The culprate? Along with the usual suspects (over-nutrification, high nitrogen and phosphorus levels, and low oxygen levels), water quality in the Chesapeake Bay tends to decline as temperatures go up. And as anyone in the region knows, it’s been hotter then heck all summer long.

Scientists say that as long as temperatures and pollution levels stay high, we can expect increasing cases of Vibro. Does that mean you shouldn’t let bay water touch your skin? Heck no. Health officials recommend against bathing in the bay waters if you have any open wounds, and of course, don’t drink the water.

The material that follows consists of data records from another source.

(** C24: Every state the transactions can reach from an empty store is sound.
    Keys are unique, seats and entries are legal and every vote points back to
    a proposal of its own pool; every replacement has its trail; a pool has one
    completion event when it is completed and none otherwise; and no log
    exceeds its budgets for messages, proposals and votes. *)
Theorem reachable_sound db : rtc step initial db → sound db.
Proof. intros R. by apply (steps_sound _ _ initial_sound). Qed.

(** History only moves forward.  From a sound state, whatever the
    transactions do, no entry of the log is changed or removed and new ones
    follow; every execution moves along accepted transitions and an ended one
    keeps its status; every seat keeps its slot, labels, task and first
    revision, and a retired one its successor; every pool keeps its goal,
    criteria and binding and never returns to an earlier roster, and a
    completed one keeps its roster and its log. *)
Theorem history_moves_forward db db' :
  sound db → rtc step db db' →
  db_entries db `prefix_of` db_entries db' ∧
  (∀ a, a ∈ db_agents db → ∃ a', a' ∈ db_agents db' ∧ ag_id a' = ag_id a ∧
     moves (ag_status a) (ag_status a') ∧
     (Status.terminal (ag_status a) = true → ag_status a' = ag_status a)) ∧
  (∀ m, m ∈ db_members db → ∃ m', m' ∈ db_members db' ∧ seat_kept m m') ∧
  (∀ p, p ∈ db_pools db → ∃ p', p' ∈ db_pools db' ∧ pool_kept p p' ∧
     (pl_state p = Completed →
        log_of db' (pl_id p) = log_of db (pl_id p) ∧ seats_of db' (pl_id p) = seats_of db (pl_id p))).
Proof.
  intros Hs R. destruct (steps_sound _ _ Hs R) as [_ L]. split; [apply (lt_entries _ _ L)|]. split_and!.
  - intros a Ha. destruct (lt_agents _ _ L a Ha) as (a' & Ha' & [Hid _ Hm]). exists a'. split_and!; try done.
    intros Ht. by apply moves_terminal.
  - intros m Hm. by apply (later_seat db).
  - intros p Hp. destruct (lt_pools _ _ L p Hp) as (p' & Hp' & Hk). exists p'. split_and!; try done.
    intros Hc. assert (is_completed db (pl_id p)) as Hd by (by exists p).
    split; [by apply (lt_frozen _ _ L)|by apply (lt_roster _ _ L)].
Qed.

(** ** Completed pools *)

Lemma first_where_grown id l l' d :
  rows_grow delivery_kept l l' → first_where (λ d, Some (dl_id d) = Some id) l = Some d →
  ∃ d', first_where (λ d, Some (dl_id d) = Some id) l' = Some d' ∧ delivery_kept d d'.
Proof.
  intros (old & new & -> & F). rewrite first_where_app.
  induction F as [|x y l old [Ex Ee] _ IH]; [done|]. rewrite !first_where_cons, Ex.
  case_decide; [|done]. intros [= <-]. by exists y.
Qed.

Lemma retired_seats_of db pool :
  retired_seats db pool =
    merge_sort retired_le (filter (λ m, mb_replaced_by m ≠ None) (seats_of db pool)).
Proof.
  unfold retired_seats, seats_of. rewrite list_filter_filter. f_equal. apply list_filter_iff. tauto.
Qed.

(** The completed pool at a later state. *)
Lemma completed_row db db' p :
  wf db' → later db db' → p ∈ db_pools db → pl_state p = Completed →
  ∃ p', p' ∈ db_pools db' ∧ first_where (λ q, pl_id q = pl_id p) (db_pools db') = Some p' ∧ pool_kept p p' ∧
    pl_state p' = Completed ∧ pl_revision p' = pl_revision p ∧ pl_delivery p' = pl_delivery p.
Proof.
  intros Hw L Hp Hc. destruct (lt_pools _ _ L p Hp) as (p' & Hp' & Hk). exists p'. split; [done|].
  split; [rewrite <-(pk_id _ _ Hk); apply (first_where_key pl_id); [apply (keys_pools _ (wf_keys _ Hw))|done]|].
  split; [done|]. by apply (pk_completed _ _ Hk).
Qed.

(** The status a completion freezes. *)
Definition agreed_status (db : Db) (pool : string) (p : PoolRow) (e : EntryRow) (members : list CompletionMember)
  : PoolStatus :=
  mk_status Completed (pl_revision p) (pl_goal p) (criteria_of (pl_acceptance p))
    (Some (Z.max (en_seq e) 0, default ""%string (en_snapshot e), pl_revision p))
    (map frozen_member members) (retired_seats db pool) true.

Lemma frozen_later db pool p e members at_ id db2 :
  sound db → p ∈ db_pools db → pl_id p = pool → pl_state p = Open →
  (∀ d, d ∈ db_deliveries db → dl_id d ≠ id) →
  let db1 := completed_db db pool (mk_ready p e members) at_ id in
  wf db2 → later db1 db2 → pool_status db2 pool = Ok (agreed_status db pool p e members).
Proof.
  intros Hs Hp <- Ho Hfresh db1 Hw2 L.
  assert (completed id p ∈ db_pools db1) as Hp1.
  { apply elem_of_update_where. exists p. split; [done|]. by rewrite decide_True. }
  destruct (completed_row db1 db2 (completed id p) Hw2 L Hp1 eq_refl) as (p2 & Hp2 & Ef & _ & Hc & _ & Hd).
  simpl in Ef, Hd. unfold pool_status. rewrite Ef. cbn [row ok_or]. rewrite Hc.
  rewrite bool_decide_true by done. unfold frozen_status. rewrite Ef, Hd.
  assert (first_where (λ d, Some (dl_id d) = Some id) (db_deliveries db1) =
          Some (mk_delivery id (Some (anchor_of members)) (pl_session p) (Some (db_event_seq db + 1))
                  (if is_some (pl_session p) then DPending else WaitingBinding)
                  (if is_some (pl_session p) then Some at_ else None))) as Ed.
  { unfold db1, completed_db. simpl. rewrite first_where_app.
    rewrite (proj2 (first_where_None _ (db_deliveries db))); [by rewrite first_where_cons, decide_True|].
    intros d Hin [= E]. by apply (Hfresh d). }
  destruct (first_where_grown id _ _ _ (lt_deliveries _ _ L) Ed) as (d2 & -> & _ & ->). cbn [dl_event].
  destruct (lt_events _ _ L) as [evs ->]. unfold db1, completed_db. simpl. rewrite !first_where_app.
  rewrite (proj2 (first_where_None _ (db_events db))).
  2:{ intros x Hx [= E]. pose proof (sl_numbers _ (so_settled _ Hs)) as N. unfold numbered in N.
      rewrite Forall_forall in N. specialize (N x Hx). simpl in N. lia. }
  rewrite first_where_cons, decide_True by done. simpl. unfold agreed_status.
  rewrite !retired_seats_of, (lt_roster _ _ L); [done|]. by exists (completed id p).
Qed.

The bright side to this sad story? At least we’re not seeing another big (human) outbreak of  myco, the bacteria that currently infects a huge proportion of Chesapeake stripers. A few years back several people contracted the illness, sometimes called “fish handler’s disease,” including two friends of mine. The resulting infections were extremely nasty. Well, maybe calling this a “bright side” is a bit of a stretch…

bacteria chesapeake bay striped bass infections

Many stripers in the Chesapeake Bay are infected with the Myco bacteria, and lately Vibro has been a problem for people.